One agency — and I won’t name them, because they love performative “community impact” too much to survive the ego hit — begged for a new activation model. They said the old programs weren’t working. They said they needed fresh thinking. I bring them a concept that would rewire foot traffic, drive spend to local vendors, and turn the plaza into an actual destination instead of a wind tunnel. First thing out of their mouth? “This feels… bold.”
Bold? That’s the word you opened the meeting with. But that’s the problem. They want the theater of innovation, not the responsibility of innovation. Something that photographs like change but functions like bureaucracy. A concept that has the edges shaved off so nobody has to sign off on anything that could require courage.

This isn’t one agency. This is the whole machinery. The modern municipal ecosystem runs on institutional self-protection. Every proposal gets passed through a chain of people whose job is not to ask, “Will this make New York better?” but, “Will this create a problem I’ll have to answer for?” That’s why we get pilot programs nobody attends, events nobody remembers, and initiatives that die quietly before anyone asks where the money went.
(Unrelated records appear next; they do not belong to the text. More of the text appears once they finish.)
(** An assignment to one key leaves the own properties under the other
    keys as they are. *)
Lemma own_assign_other (k k' : jsstring) (v : JValue) (o : NodeHost.Object_) :
  k' <> k ->
  obj_get k' (NodeHost.own (NodeHost.assign k v o)) = obj_get k' (NodeHost.own o).
Proof.
  intro Hne. unfold NodeHost.assign.
  destruct (jseqb k (js "__proto__") && negb (has_key k (NodeHost.own o))
            && NodeHost.reaches_setter (NodeHost.prototype o)).
  - destruct v; reflexivity.
  - cbn [NodeHost.own]. rewrite obj_get_define.
    now rewrite (jseqb_neq (not_eq_sym Hne)).
Qed.

Lemma own_assign_same (k : jsstring) (v : JValue) (o : NodeHost.Object_) :
  k <> js "__proto__" ->
  obj_get k (NodeHost.own (NodeHost.assign k v o)) = Some v.
Proof.
  intro Hne. unfold NodeHost.assign. rewrite (jseqb_neq Hne). cbn [andb NodeHost.own].
  now rewrite obj_get_define, jseqb_refl.
Qed.

(** With a string for value, an assignment keeps the prototype, and it
    creates no own property [__proto__]. *)
Lemma assign_string (k s : jsstring) (o : NodeHost.Object_) :
  NodeHost.prototype o = NodeHost.ObjectPrototype ->
  NodeHost.prototype (NodeHost.assign k (JStr s) o) = NodeHost.ObjectPrototype
  /\ (obj_get (js "__proto__") (NodeHost.own o) = None ->
      obj_get (js "__proto__") (NodeHost.own (NodeHost.assign k (JStr s) o)) = None).
Proof.
  intro Hp. unfold NodeHost.assign. rewrite Hp. cbn [NodeHost.reaches_setter].
  rewrite andb_true_r.
  destruct (jseqb k (js "__proto__")) eqn:Ek; cbn [andb].
  - apply jseqb_eq in Ek. subst k. rewrite has_key_get.
    destruct (obj_get (js "__proto__") (NodeHost.own o)) as [old|] eqn:Hg;
      cbn [is_some negb NodeHost.prototype NodeHost.own].
    + split; [reflexivity|discriminate].
    + split; [exact Hp|]. intros _. exact Hg.
  - cbn [NodeHost.prototype NodeHost.own]. split; [first [exact Hp|reflexivity]|].
    intro Hg. rewrite obj_get_define, Ek. exact Hg.
Qed.

(** The copy of [process.env] holds each variable with its value. *)
Lemma spread_get (k : jsstring) (processEnv : NodeHost.Env) :
  NoDup (map fst processEnv) ->
  obj_get k (NodeHost.own (NodeHost.spread processEnv))
  = option_map JStr (NodeHost.env_get k processEnv).
Proof.
  unfold NodeHost.spread. cbn [NodeHost.own].
  induction processEnv as [|[k0 v0] r IH] using rev_ind; intro Hnd; [reflexivity|].
  rewrite fold_left_app. cbn [fold_left fst snd].
  rewrite map_app in Hnd. cbn [map fst] in Hnd.
  apply NoDup_remove in Hnd. rewrite app_nil_r in Hnd. destruct Hnd as [Hnd Hfresh].
  rewrite obj_get_define, (IH Hnd).
  assert (Hget : forall l : NodeHost.Env,
             NodeHost.env_get k (l ++ [(k0, v0)])
             = match NodeHost.env_get k l with
               | Some v => Some v
               | None => if jseqb k0 k then Some v0 else None
               end).
  { induction l as [|[a b] l IHl]; cbn; [reflexivity|].
    destruct (jseqb a k); [reflexivity|exact IHl]. }
  rewrite Hget.
  destruct (jseqb k0 k) eqn:E.
  - apply jseqb_eq in E. subst k0.
    assert (Hnone : forall l : NodeHost.Env,
               ~ In k (map fst l) -> NodeHost.env_get k l = None).
    { induction l as [|[a b] l IHl]; cbn; [reflexivity|].
      intro Hn. rewrite jseqb_neq by (intro; subst; apply Hn; now left).
      apply IHl. intro; apply Hn; now right. }
    now rewrite (Hnone r Hfresh).
  - destruct (NodeHost.env_get k r); reflexivity.
Qed.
And money isn’t the issue. City spending on public programming has gone up across multiple agencies, including DOT, EDC, Parks, and various BID partnerships. Tens of millions funnel into “public realm improvements.” But if the mentality stays the same, the output stays soft. You can’t fund your way out of fear.

Meanwhile entrepreneurs are out here building things with actual stakes. Trying to create spaces that feel like New York again. Trying to put culture where it belongs: outside, loud, real. And the city greets that energy with rulebooks and reviewers who’ve never built anything except a paper trail.
New York used to reward guts. Now it rewards caution.
You can’t build a great city out of fear.
And right now, fear’s the one running the meetings.